Monday, January 30, 2017

Flexible spending

I could rant for a long time about flexible spending.

Excuse me if I misspeak on any of this because it's not something I entirely understand.  So every year, I'm allowed a $5,000 flexible spending account for childcare, which means that $5,000 is taken out of my paycheck before taxes and I can then get this money back in full at the end of the year.

Let me just say that $5,000 is a laughable amount of money for childcare for a family with two working parents.  At the maximum, I was paying $40,000/year to our daycare.  Now I've got two kids in public school, and I STILL pay about $15,000 for afterschool and summer camp.  But fine.  $5,000 is what they allow so I guess I'll take it.

But what I really resent is that every single year they make me fight for it.  Without exception, they have rejected every single one of my initial claims.  This is MY MONEY.  I just am trying to get my own $5,000 that was taken out of my paycheck back.  Do they think if they make it hard enough, that I'll just give up and say I don't want my $5,000?

Examples of why they rejected my claims:

Last year they ignored one page of my receipts.  They looked at the first page, calculated $3,500 in care, then said that was all they would give me.  When I called and said WTF, it turned out that they HAD the other sheet and just decided not to look at it for unknown reasons.  I mean, it was only two pages.  It wasn't like it was 10,000 pages and they missed one page.

This year, when I was filling it out, there was a section that it said you didn't have to fill out if you had receipts.  So I just wrote "see attached" in that part.  Then yesterday morning, I found out I was rejected because I didn't fill out that part.  The part it said not to fill out.

Why?  What's the point of all this?  They're going to give me the money eventually... does it really pay off for them to waste everyone's time?


  1. Kafka, that patron saint of petty bureaucrats, is alive and well.
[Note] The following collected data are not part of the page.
Definition stuck (h : Holder) (d : str) : bool :=
  match h_pool h with
  | None => false
  | Some (l, r) =>
      bool_decide ((Get l d).1 = None) && bool_decide (time_offset r 0 = 0) && bool_decide (PeekKeyFromValue (Get l d).2 None ≠ None) &&
      bool_decide (IPAddress (Bytes (SetBytes (n_IP r))) = None) && negb (Contains r (Bytes (SetBytes (n_IP r) + 1)))
  end.
Lemma stuck_request h d fuel : stuck h d = true → GetFakeIPForDomain fuel h d 0 = None.
Proof.
  unfold stuck, GetFakeIPForDomain. destruct (h_pool h) as [[l r]|]; [|done]. rewrite !andb_true_iff, !bool_decide_eq_true, negb_true_iff.
  intros ((((Hg & Ht) & Hk) & Hn) & Hc). destruct (Get l d) as [o l']. cbn [fst snd] in *. subst o. rewrite Ht, Z.add_0_r, free_ip_stuck; [done| |done..].
  destruct (PeekKeyFromValue l' None); [by eexists|done].
Qed.

Definition nat64_after : Holder := default nat64_holder (snd <$> GetFakeIPForDomain 2 nat64_holder (s2b "a") 0).
Lemma zero_byte_pool : fst <$> GetFakeIPForDomain 2 nat64_holder (s2b "a") 0 = Some (Ok [None]) ∧
  fst <$> GetFakeIPForDomain 2 nat64_after (s2b "a") 0 = Some Panic ∧ ∀ fuel, GetFakeIPForDomain fuel nat64_after (s2b "b") 0 = None.
Proof. split; [vm_compute; reflexivity|]. split; [vm_compute; reflexivity|]. intros fuel. apply stuck_request. vm_compute. reflexivity. Qed.

(** A size below zero passes the check of [Start] and the comparison: nothing is remembered. *)
Lemma negative_size_forgets :
  match initialize exact_Log2_ge (NewFakeDNSHolderConfigOnly None) demo_pool (-1) with
  | Ok h =>
      match GetFakeIPForDomain 1 h (s2b "a") 0 with
      | Some (Ok [Some a], h') => (GetDomainFromFakeDNS h' a).1 = Ok []
      | _ => False
      end
  | _ => False
  end.
Proof. vm_compute. reflexivity. Qed.
(* ===== verification/UploadQueue.v ===== *)
(** * The upload queue of SplitHTTP

    Models [transport/internet/splithttp/upload_queue.go]: posts come in any order over a channel
    and are put back in order by their sequence numbers, in a heap of [container/heap], whose
    loops are modelled over the slice. Pushing, closing and a reader that blocks are the steps of
    a relation. *)

From S2P Require Import Prelude Net.

#[local] Open Scope Z_scope.

(** The stream of a post that is read as it comes ([httpServerConn]), by number. *)
Record Packet := mkPacket { Reader : option nat; Payload : list byte; Seq : Z }.

(** ** The heap *)

Definition Less (h : list Packet) (i j : nat) : bool :=
  match h !! i, h !! j with Some p, Some q => bool_decide (Seq p < Seq q) | _, _ => false end.
Definition Swap (h : list Packet) (i j : nat) : list Packet :=
  match h !! i, h !! j with Some p, Some q => <[j := p]> (<[i := q]> h) | _, _ => h end.

(** [container/heap]: [up] and [down], which both move along a path of the tree. *)
Fixpoint up (fuel : nat) (h : list Packet) (j : nat) : list Packet :=
  match fuel with
  | O => h
  | S fuel =>
      let i := ((j - 1) / 2)%nat in
      if bool_decide (i = j) || negb (Less h j i) then h else up fuel (Swap h i j) i
  end.
Definition child (h : list Packet) (j1 n : nat) : nat :=
  if bool_decide (j1 + 1 < n)%nat && Less h (j1 + 1) j1 then (j1 + 1)%nat else j1.
Fixpoint down (fuel : nat) (h : list Packet) (i n : nat) : list Packet :=
  match fuel with
  | O => h
  | S fuel =>
      let j1 := (2 * i + 1)%nat in
      if decide (n ≤ j1)%nat then h
      else
        let j := child h j1 n in
        if negb (Less h j i) then h else down fuel (Swap h i j) j n
  end.
(** [heap.Push] and [heap.Pop], with the queue's own [Push] and [Pop] at the end of the slice. *)
Definition heap_Push (h : list Packet) (p : Packet) : list Packet := let h := h ++ [p] in up (length h) h (length h - 1).
Definition heap_Pop (h : list Packet) : option (Packet * list Packet) :=
  match h with
  | [] => None
  | _ =>
      let n := (length h - 1)%nat in
      let h := down (length h) (Swap h 0 n) 0 n in
      match h !! n with Some p => Some (p, take n h) | None => None end
  end.

(** ** The queue *)

(** [b] of a read is its length. [RFirst] waits for a packet with an empty heap, [RMore] for one that
    fills a gap; a return is bytes or an error. *)
Inductive RThread := RIdle | RFirst (b : Z) | RMore (b : Z) | RReturn (bs : list byte) (e : option GoError) | RDelegate (reader : nat) (b : Z).

Record Queue := mkQueue {
  q_reader : option nat; pushedPackets : list Packet; q_heap : list Packet; nextSeq : Z; maxPackets : Z; closed : bool
}.
Definition NewUploadQueue (maxPackets : Z) : Queue := mkQueue None [] [] 0 maxPackets false.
  2. I stopped doing the flex spending plan and give all of the receipts to my accountant who handles it now with the tax return. So much easier than multiple faxes

  3. "Do they think if they make it hard enough, that I'll just give up and say I don't want my $5,000"
    Yes. Yes they do.
    I remember they used to do something like this with our travel and dues money-- it was a benefit that came with our pay. So it was our money. But they made it harder and harder to access-- both in terms of forms you had to fill out and also trying to find things you could spend it on-- that I gave up on trying to spend it. It was a couple of thousand dollars too... but like to get reimbursement for travel you had to use the hospital's travel agency to book your flights and hotels and... just ugh.
    I never dared to figure out our childcare FSA, since I assumed it would be a similar PITA.

  4. Heh at least you get it back if you don't use it! Our flexible spending accounts is use it or lose it. Our education flexible spending account (tuition only) is max 5k and our medical flexible spending account is max 5k. I spend about 20k in tuition. I wish the max were more but we still have significant tax savings over claiming the education deduction on our taxes. Our plans use National Benefit Services as their claims processor... never had a problem with them yet.

  5. I honestly believe that the claim processors get a piece of everything they deny. Why else would they demand receipts to prove that the money I paid the 'Anesthesia Associates' was for a medical bill?

    1. I have received a demand from my health insurance (my employer) to prove that the services received at our local hospital (also my employer) were for medical purposes. What, you think I racked up that high of a bill at the cafeteria?!?

  6. Typical government worker attitude. Seen it all my life as an accountant for a company who did business in 5 states. They really don't want to do their jobs. They just want the paycheck.

  7. Tax break but if we don't use it we lose it.

  8. I set aside a few hours every month to get all my claims written up for that month (as I can claim monthly). It takes me two hours, before they "centralized" the system it took me 20mins each month.

  9. I'm surprised you can only claim at the end of the year. You should be able to get the money back as soon as you can prove you've spent it. Sure, they want to keep your money and get interest on it, but you should be able to submit a receipt every month after paying your daycare bill.